Stored data
########################################

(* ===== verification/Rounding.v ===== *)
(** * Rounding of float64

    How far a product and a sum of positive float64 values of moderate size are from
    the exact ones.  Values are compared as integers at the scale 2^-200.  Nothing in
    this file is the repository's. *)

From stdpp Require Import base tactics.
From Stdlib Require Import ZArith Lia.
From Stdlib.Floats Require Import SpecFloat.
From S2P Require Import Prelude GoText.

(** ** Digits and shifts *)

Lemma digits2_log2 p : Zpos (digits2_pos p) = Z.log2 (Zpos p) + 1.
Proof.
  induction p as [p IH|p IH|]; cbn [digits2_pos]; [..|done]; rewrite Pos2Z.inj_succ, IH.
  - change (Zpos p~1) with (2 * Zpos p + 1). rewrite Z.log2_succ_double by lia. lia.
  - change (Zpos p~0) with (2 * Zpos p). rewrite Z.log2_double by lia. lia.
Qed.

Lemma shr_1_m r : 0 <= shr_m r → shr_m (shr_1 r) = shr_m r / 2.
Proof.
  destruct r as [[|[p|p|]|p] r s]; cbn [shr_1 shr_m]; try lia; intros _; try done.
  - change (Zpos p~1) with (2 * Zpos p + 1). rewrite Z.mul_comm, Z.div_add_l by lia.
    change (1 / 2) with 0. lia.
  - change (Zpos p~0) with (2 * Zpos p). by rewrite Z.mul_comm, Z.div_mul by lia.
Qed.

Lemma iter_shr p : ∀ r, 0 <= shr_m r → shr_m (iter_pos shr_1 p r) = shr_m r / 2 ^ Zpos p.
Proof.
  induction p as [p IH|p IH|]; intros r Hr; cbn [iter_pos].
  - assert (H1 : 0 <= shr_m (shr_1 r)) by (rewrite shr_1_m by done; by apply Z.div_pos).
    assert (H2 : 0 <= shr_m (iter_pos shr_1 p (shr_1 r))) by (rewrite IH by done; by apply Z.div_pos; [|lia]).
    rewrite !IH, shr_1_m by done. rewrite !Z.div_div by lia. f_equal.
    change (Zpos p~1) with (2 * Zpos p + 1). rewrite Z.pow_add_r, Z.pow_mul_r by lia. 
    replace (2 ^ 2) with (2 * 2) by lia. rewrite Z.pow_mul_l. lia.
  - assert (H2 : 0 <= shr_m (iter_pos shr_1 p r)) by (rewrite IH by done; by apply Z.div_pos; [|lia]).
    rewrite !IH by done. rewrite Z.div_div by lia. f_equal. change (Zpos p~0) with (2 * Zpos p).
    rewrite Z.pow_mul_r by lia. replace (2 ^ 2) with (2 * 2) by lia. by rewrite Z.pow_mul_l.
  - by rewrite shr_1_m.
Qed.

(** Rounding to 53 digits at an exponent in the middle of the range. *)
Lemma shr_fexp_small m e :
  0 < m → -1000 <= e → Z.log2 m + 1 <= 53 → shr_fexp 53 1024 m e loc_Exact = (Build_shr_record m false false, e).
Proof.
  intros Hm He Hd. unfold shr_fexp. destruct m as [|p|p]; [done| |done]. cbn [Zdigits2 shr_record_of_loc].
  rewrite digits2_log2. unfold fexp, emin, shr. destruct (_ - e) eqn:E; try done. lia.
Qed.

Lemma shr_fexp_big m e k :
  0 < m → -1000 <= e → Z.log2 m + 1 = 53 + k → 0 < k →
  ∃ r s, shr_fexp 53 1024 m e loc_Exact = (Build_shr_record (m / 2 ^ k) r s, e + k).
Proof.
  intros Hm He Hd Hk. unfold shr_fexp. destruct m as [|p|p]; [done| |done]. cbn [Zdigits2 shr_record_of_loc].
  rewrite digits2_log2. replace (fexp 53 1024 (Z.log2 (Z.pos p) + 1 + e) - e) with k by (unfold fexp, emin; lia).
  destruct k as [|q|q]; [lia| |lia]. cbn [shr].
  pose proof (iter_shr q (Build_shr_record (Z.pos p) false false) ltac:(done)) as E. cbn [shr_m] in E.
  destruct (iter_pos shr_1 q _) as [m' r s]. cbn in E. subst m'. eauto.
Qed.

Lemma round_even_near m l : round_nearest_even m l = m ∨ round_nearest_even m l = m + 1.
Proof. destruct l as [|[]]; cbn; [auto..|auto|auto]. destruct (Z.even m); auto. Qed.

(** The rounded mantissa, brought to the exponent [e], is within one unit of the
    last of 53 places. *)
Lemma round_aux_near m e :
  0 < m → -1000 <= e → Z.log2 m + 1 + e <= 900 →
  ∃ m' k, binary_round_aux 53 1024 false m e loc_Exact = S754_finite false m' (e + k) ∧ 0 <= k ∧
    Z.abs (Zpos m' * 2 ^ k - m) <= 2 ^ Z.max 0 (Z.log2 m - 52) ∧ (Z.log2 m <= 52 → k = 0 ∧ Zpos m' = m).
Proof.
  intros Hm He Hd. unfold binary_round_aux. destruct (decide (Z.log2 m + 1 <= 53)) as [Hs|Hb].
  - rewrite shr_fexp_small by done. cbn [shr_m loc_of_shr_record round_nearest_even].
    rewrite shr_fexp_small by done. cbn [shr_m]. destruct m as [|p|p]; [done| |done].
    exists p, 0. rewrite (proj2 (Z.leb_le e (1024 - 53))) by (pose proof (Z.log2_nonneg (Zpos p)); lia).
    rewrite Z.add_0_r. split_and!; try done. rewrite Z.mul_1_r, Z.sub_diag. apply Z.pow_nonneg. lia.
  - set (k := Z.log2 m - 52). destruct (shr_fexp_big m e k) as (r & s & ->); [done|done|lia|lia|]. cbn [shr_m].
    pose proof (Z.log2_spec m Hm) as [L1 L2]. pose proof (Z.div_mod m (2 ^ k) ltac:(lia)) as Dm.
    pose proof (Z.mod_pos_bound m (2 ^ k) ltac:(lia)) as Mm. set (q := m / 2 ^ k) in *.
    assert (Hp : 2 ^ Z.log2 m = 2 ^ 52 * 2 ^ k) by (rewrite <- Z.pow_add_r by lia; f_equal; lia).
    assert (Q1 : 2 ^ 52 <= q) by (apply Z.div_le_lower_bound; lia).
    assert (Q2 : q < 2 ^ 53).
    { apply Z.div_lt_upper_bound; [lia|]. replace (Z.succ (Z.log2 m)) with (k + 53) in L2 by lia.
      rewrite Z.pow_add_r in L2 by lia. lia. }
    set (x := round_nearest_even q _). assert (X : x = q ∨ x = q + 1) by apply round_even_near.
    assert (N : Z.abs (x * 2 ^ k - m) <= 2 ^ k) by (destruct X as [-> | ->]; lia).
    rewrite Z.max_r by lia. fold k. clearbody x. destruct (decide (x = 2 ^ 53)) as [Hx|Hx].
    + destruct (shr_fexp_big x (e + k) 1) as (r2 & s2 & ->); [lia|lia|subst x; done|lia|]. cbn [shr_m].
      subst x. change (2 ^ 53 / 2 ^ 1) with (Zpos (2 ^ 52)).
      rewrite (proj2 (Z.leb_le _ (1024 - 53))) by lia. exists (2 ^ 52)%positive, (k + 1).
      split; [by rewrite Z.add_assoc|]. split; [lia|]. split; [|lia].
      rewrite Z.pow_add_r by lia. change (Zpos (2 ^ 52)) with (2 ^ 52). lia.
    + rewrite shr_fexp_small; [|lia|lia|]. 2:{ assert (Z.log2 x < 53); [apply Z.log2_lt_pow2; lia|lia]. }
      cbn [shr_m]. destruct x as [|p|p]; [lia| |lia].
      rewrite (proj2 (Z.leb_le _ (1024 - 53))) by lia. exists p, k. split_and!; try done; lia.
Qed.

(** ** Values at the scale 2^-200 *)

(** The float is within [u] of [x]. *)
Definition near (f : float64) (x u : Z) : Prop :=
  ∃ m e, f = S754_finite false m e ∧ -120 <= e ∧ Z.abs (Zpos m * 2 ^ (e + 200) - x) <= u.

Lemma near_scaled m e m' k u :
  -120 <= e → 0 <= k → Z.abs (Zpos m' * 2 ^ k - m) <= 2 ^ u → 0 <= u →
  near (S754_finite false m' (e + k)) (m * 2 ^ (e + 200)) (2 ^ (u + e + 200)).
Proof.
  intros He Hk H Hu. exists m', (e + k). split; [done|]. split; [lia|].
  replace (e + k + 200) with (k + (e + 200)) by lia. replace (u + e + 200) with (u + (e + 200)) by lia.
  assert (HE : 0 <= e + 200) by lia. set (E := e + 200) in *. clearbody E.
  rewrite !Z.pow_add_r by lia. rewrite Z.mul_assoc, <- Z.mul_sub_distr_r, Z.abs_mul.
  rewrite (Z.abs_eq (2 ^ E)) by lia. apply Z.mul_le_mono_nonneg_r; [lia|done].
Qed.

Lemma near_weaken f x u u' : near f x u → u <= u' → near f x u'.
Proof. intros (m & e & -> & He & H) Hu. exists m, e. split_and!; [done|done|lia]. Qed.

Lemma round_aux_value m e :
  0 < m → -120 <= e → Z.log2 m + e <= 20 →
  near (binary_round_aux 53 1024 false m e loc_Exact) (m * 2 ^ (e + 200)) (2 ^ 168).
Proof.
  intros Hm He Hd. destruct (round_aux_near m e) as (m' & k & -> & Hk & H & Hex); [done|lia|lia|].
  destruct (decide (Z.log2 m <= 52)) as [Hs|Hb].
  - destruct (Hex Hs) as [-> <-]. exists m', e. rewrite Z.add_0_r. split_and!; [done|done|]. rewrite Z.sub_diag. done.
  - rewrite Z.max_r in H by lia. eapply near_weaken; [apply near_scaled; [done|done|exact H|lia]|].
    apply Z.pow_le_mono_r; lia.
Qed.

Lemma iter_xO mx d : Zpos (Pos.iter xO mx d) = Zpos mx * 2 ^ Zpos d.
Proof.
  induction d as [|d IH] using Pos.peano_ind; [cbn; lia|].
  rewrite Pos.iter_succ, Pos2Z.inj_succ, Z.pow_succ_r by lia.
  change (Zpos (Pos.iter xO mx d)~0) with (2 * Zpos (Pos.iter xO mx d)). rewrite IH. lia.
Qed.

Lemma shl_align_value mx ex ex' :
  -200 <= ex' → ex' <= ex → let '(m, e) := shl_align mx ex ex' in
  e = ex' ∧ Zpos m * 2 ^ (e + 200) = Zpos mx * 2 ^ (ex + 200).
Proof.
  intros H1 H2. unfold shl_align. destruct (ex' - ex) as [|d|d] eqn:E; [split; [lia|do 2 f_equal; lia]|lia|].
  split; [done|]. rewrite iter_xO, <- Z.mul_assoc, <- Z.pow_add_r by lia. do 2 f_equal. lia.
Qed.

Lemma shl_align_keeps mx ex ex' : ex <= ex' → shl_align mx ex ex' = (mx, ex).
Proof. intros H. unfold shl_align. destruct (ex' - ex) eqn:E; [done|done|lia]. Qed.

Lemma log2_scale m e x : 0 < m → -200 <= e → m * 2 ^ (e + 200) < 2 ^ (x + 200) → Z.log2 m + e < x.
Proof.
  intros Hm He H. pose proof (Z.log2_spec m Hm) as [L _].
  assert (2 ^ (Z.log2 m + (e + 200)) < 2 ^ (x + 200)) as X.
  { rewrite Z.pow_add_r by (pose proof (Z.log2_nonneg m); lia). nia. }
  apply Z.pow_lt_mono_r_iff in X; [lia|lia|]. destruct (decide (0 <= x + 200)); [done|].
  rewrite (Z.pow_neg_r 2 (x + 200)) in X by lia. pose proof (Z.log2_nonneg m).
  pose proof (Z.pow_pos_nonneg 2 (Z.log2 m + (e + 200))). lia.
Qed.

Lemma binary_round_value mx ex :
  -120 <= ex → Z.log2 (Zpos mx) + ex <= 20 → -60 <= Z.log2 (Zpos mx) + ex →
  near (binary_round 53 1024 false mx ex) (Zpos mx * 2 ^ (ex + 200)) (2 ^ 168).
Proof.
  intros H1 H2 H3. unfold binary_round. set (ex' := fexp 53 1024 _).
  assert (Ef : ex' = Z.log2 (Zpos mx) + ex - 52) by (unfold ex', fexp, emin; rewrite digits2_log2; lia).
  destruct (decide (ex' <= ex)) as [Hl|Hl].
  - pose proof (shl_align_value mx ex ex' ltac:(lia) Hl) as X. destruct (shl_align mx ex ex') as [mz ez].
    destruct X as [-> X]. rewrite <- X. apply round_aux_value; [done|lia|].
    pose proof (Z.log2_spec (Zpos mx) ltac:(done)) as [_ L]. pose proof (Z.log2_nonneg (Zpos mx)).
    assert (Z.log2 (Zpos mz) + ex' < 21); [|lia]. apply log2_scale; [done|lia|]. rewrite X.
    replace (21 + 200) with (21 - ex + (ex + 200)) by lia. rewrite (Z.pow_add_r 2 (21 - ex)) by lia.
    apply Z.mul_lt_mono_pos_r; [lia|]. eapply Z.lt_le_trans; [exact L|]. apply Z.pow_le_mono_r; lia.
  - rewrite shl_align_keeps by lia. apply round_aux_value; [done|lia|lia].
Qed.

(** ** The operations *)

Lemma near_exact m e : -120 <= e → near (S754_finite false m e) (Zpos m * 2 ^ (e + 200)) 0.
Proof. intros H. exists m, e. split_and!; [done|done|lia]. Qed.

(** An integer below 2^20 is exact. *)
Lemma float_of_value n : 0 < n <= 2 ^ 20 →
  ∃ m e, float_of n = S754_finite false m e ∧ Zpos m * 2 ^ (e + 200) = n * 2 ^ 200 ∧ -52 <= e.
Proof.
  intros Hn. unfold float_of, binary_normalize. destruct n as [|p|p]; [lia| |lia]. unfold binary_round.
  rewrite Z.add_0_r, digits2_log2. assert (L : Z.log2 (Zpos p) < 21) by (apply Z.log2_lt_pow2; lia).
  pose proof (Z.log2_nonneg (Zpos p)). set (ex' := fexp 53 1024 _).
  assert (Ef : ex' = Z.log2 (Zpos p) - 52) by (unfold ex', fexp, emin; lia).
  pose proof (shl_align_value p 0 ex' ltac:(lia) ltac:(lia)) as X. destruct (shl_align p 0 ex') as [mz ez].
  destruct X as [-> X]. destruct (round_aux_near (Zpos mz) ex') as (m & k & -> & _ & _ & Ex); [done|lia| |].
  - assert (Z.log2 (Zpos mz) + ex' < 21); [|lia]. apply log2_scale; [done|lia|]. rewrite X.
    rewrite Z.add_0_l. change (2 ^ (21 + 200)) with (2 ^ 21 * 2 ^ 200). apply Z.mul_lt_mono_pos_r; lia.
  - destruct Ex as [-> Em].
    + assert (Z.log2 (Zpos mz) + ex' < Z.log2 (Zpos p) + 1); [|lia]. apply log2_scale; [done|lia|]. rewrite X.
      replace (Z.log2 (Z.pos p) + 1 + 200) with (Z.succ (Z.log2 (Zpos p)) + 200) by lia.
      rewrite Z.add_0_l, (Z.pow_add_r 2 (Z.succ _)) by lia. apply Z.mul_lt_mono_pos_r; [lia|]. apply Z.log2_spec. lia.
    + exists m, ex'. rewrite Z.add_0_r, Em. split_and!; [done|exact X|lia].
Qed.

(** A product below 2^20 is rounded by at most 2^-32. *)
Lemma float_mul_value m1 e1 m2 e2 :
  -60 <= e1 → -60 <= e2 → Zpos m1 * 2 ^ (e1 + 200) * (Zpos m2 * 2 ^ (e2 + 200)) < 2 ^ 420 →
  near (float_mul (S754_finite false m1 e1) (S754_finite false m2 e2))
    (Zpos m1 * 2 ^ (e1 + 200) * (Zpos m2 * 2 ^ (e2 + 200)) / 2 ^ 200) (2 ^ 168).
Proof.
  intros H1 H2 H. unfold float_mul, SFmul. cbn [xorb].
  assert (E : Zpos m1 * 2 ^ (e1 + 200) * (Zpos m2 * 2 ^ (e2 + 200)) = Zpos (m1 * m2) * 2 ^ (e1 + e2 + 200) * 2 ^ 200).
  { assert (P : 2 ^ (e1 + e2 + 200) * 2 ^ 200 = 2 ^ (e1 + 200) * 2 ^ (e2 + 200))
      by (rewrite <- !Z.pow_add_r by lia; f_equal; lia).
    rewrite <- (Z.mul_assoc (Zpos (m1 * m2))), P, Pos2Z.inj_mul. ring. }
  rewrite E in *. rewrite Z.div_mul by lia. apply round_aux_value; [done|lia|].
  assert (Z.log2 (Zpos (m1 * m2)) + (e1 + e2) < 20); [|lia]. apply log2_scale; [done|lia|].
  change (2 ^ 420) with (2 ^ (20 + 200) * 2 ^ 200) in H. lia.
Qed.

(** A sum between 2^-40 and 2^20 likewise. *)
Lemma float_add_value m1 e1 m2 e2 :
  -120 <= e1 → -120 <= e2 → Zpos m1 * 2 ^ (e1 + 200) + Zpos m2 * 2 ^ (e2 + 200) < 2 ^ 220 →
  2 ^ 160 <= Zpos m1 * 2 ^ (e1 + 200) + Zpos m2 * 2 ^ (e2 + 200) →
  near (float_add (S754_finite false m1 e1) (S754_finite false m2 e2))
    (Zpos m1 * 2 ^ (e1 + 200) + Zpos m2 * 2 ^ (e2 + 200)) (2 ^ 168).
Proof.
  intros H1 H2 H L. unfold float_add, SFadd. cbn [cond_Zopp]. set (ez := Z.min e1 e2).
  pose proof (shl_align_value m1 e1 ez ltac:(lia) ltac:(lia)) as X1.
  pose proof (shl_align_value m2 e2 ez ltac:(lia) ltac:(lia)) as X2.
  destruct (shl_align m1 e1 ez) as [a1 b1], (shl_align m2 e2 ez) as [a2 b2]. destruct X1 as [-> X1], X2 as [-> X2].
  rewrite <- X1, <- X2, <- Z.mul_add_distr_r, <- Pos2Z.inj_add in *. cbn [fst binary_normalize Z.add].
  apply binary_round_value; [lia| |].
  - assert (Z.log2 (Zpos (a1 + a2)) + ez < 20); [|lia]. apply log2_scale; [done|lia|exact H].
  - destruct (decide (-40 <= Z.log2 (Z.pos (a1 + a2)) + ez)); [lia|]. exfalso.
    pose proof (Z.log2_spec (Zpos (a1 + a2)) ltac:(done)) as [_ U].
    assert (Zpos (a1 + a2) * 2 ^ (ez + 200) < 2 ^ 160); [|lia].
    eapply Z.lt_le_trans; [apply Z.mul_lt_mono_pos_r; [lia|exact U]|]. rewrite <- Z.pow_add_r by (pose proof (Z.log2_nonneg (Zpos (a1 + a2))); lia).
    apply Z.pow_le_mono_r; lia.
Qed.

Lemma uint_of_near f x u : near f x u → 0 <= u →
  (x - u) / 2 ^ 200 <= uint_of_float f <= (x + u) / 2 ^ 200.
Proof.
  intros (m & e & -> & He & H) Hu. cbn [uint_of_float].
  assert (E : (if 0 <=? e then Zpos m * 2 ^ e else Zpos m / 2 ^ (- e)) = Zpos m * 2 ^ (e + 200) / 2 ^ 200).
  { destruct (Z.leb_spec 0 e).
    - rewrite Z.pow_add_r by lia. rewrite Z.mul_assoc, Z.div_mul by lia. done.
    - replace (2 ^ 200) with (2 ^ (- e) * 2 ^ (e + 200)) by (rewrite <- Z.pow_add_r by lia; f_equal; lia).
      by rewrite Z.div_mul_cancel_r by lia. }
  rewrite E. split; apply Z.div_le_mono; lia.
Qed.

########################################

-- WHAT YOU HAVE TO DO --
Please reproduce exactly the lines from the first one of the records above through the line containing "rewrite !IH by", both included, and nothing else.

-- WRITTEN ANSWER --
(* ===== verification/Rounding.v ===== *)
(** * Rounding of float64

    How far a product and a sum of positive float64 values of moderate size are from
    the exact ones.  Values are compared as integers at the scale 2^-200.  Nothing in
    this file is the repository's. *)

From stdpp Require Import base tactics.
From Stdlib Require Import ZArith Lia.
From Stdlib.Floats Require Import SpecFloat.
From S2P Require Import Prelude GoText.

(** ** Digits and shifts *)

Lemma digits2_log2 p : Zpos (digits2_pos p) = Z.log2 (Zpos p) + 1.
Proof.
  induction p as [p IH|p IH|]; cbn [digits2_pos]; [..|done]; rewrite Pos2Z.inj_succ, IH.
  - change (Zpos p~1) with (2 * Zpos p + 1). rewrite Z.log2_succ_double by lia. lia.
  - change (Zpos p~0) with (2 * Zpos p). rewrite Z.log2_double by lia. lia.
Qed.

Lemma shr_1_m r : 0 <= shr_m r → shr_m (shr_1 r) = shr_m r / 2.
Proof.
  destruct r as [[|[p|p|]|p] r s]; cbn [shr_1 shr_m]; try lia; intros _; try done.
  - change (Zpos p~1) with (2 * Zpos p + 1). rewrite Z.mul_comm, Z.div_add_l by lia.
    change (1 / 2) with 0. lia.
  - change (Zpos p~0) with (2 * Zpos p). by rewrite Z.mul_comm, Z.div_mul by lia.
Qed.

Lemma iter_shr p : ∀ r, 0 <= shr_m r → shr_m (iter_pos shr_1 p r) = shr_m r / 2 ^ Zpos p.
Proof.
  induction p as [p IH|p IH|]; intros r Hr; cbn [iter_pos].
  - assert (H1 : 0 <= shr_m (shr_1 r)) by (rewrite shr_1_m by done; by apply Z.div_pos).
    assert (H2 : 0 <= shr_m (iter_pos shr_1 p (shr_1 r))) by (rewrite IH by done; by apply Z.div_pos; [|lia]).
    rewrite !IH, shr_1_m by done. rewrite !Z.div_div by lia. f_equal.
    change (Zpos p~1) with (2 * Zpos p + 1). rewrite Z.pow_add_r, Z.pow_mul_r by lia. 
    replace (2 ^ 2) with (2 * 2) by lia. rewrite Z.pow_mul_l. lia.
  - assert (H2 : 0 <= shr_m (iter_pos shr_1 p r)) by (rewrite IH by done; by apply Z.div_pos; [|lia]).
    rewrite !IH by done. rewrite Z.div_div by lia. f_equal. change (Zpos p~0) with (2 * Zpos p).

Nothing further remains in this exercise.